Exercise prompt →
In the records below, find each line with "scalar" and copy it.

Collected data entries:
------------------------------------------------

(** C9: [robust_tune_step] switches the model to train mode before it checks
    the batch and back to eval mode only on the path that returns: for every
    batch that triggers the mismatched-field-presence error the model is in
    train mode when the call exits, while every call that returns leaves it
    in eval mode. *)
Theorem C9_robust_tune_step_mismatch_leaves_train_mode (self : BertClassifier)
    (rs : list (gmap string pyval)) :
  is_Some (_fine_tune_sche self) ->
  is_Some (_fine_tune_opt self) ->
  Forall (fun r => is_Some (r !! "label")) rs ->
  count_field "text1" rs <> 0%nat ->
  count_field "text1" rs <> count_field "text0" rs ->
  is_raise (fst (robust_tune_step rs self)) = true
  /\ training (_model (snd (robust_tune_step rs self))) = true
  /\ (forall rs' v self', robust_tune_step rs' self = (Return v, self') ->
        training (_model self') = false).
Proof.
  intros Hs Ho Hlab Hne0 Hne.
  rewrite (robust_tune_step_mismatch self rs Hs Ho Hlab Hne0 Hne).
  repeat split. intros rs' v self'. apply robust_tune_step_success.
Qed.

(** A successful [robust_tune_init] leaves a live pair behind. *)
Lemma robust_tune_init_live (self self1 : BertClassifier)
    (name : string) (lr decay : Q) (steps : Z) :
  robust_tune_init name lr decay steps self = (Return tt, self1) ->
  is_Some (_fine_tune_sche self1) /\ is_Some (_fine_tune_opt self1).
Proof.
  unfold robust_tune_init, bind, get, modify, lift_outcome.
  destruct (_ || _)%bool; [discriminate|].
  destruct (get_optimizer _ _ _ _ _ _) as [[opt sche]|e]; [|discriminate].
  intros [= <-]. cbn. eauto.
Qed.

------------------------------------------------

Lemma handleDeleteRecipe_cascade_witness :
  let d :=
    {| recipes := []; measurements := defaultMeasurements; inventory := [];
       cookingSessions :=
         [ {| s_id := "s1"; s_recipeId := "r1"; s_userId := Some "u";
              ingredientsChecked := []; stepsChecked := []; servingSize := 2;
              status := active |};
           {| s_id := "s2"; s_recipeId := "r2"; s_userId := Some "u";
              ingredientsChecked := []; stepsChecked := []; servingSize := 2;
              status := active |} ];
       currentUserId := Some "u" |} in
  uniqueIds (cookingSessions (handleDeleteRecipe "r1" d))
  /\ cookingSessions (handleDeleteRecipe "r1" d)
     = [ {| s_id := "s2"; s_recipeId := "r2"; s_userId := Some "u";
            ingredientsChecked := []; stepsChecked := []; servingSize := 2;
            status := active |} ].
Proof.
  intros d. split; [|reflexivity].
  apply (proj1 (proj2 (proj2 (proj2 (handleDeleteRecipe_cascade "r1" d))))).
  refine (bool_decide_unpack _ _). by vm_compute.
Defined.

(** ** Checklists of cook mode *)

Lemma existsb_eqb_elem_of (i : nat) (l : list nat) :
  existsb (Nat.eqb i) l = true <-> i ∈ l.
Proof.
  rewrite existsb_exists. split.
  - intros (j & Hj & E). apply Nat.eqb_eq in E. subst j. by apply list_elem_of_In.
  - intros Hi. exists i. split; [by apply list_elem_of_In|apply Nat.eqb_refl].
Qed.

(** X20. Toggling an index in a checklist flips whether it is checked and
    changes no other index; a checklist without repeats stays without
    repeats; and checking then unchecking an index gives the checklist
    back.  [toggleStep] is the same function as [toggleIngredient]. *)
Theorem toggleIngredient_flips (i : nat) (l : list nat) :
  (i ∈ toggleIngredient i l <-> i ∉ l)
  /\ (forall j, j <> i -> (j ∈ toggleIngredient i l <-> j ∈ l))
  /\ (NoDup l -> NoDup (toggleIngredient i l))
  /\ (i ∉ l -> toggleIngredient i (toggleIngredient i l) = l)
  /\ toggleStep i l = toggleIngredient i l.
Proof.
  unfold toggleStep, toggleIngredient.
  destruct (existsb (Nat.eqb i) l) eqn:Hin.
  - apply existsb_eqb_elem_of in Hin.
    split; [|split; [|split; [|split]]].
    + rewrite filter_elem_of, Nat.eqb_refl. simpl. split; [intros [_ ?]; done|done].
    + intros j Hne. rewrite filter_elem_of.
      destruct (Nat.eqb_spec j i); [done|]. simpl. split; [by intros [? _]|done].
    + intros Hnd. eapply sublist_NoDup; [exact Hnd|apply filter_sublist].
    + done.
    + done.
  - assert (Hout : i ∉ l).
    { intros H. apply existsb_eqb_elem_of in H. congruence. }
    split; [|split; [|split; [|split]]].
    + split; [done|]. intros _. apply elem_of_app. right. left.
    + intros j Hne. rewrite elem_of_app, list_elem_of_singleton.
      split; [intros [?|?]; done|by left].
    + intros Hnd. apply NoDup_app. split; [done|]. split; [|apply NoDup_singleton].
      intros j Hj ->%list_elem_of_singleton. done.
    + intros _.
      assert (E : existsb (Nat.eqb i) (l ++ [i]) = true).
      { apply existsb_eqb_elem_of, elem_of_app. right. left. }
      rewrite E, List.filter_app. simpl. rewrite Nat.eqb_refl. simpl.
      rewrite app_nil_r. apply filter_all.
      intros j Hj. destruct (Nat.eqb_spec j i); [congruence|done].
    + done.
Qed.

------------------------------------------------

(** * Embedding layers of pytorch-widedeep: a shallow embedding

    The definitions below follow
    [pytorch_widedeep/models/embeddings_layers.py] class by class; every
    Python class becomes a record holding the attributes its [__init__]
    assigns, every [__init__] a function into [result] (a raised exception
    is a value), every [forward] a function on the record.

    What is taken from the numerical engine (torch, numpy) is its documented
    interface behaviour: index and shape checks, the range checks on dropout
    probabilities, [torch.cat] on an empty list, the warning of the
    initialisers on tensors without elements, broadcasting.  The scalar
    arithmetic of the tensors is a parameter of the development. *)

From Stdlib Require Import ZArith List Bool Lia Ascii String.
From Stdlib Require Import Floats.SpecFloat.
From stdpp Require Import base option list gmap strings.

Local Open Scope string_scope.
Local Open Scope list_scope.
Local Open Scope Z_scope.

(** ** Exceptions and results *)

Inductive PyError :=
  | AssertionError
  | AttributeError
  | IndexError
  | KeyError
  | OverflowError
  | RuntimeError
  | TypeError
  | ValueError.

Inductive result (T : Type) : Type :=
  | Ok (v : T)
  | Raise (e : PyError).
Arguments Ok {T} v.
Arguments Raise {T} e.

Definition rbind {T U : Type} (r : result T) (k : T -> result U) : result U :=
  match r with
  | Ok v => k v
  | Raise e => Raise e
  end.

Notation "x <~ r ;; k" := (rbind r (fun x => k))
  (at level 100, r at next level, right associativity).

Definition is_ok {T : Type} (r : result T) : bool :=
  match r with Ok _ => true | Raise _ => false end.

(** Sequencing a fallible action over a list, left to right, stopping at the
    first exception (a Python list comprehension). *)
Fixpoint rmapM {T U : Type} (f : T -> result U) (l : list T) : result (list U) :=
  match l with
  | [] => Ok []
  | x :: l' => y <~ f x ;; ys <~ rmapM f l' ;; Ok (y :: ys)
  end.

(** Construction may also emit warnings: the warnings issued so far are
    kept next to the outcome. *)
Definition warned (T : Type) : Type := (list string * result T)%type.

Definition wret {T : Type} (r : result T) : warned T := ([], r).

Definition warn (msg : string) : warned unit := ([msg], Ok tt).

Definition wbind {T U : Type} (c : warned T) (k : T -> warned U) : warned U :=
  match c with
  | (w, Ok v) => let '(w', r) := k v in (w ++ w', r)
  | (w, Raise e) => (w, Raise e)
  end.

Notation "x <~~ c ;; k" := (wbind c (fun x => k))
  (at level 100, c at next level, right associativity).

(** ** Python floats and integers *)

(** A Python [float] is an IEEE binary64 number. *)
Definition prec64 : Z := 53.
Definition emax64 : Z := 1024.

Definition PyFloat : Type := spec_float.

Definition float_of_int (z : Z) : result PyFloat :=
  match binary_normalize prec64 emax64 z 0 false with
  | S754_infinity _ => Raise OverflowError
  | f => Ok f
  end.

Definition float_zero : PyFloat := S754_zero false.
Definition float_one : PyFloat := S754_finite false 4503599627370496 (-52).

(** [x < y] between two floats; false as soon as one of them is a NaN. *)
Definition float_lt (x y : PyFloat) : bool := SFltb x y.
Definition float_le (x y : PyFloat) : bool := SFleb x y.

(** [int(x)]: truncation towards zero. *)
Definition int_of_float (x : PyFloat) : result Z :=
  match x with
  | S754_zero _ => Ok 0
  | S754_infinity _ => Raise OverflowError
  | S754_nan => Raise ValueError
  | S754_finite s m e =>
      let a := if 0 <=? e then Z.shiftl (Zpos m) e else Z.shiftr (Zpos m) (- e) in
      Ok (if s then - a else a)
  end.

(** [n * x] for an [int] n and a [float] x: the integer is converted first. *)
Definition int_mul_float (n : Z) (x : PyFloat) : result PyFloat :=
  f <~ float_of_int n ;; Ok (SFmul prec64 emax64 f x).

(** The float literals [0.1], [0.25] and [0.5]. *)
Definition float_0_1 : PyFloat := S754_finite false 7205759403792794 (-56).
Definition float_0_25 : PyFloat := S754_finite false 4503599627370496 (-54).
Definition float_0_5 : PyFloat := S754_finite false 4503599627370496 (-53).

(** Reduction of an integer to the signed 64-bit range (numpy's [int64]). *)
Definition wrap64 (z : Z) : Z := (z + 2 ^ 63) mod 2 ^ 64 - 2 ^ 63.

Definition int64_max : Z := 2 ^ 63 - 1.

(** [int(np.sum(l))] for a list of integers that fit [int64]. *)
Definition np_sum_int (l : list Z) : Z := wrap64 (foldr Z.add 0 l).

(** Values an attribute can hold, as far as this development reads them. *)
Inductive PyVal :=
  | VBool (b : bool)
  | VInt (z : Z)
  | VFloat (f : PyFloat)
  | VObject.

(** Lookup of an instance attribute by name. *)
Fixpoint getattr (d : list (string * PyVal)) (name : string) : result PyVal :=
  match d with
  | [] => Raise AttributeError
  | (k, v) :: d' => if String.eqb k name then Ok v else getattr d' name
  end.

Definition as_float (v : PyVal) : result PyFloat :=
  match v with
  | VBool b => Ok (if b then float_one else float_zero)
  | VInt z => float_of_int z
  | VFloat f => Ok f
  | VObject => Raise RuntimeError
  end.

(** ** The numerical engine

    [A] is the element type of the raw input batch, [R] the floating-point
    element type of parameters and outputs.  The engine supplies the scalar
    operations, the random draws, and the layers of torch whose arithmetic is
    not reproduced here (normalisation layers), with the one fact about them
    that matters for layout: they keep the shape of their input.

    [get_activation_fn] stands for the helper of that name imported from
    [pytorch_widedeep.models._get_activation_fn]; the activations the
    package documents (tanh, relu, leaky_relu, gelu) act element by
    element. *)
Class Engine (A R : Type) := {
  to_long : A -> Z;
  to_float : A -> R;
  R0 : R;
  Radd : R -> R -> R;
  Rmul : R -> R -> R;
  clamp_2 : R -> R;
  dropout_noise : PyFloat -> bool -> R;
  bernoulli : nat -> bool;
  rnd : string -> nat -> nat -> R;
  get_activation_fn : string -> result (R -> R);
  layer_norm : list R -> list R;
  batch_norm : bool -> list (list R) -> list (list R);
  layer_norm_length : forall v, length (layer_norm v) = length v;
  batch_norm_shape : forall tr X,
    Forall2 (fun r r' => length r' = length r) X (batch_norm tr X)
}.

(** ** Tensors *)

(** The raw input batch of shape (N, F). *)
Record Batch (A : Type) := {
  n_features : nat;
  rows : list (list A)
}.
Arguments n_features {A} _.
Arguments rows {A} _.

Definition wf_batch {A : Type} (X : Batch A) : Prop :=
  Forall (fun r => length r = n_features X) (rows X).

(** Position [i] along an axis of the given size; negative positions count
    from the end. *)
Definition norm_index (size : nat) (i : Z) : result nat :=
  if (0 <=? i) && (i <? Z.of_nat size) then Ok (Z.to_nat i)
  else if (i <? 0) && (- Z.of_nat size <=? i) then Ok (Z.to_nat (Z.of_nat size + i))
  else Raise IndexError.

------------------------------------------------

Task result →
    initialisers on tensors without elements, broadcasting.  The scalar
    element type of parameters and outputs.  The engine supplies the scalar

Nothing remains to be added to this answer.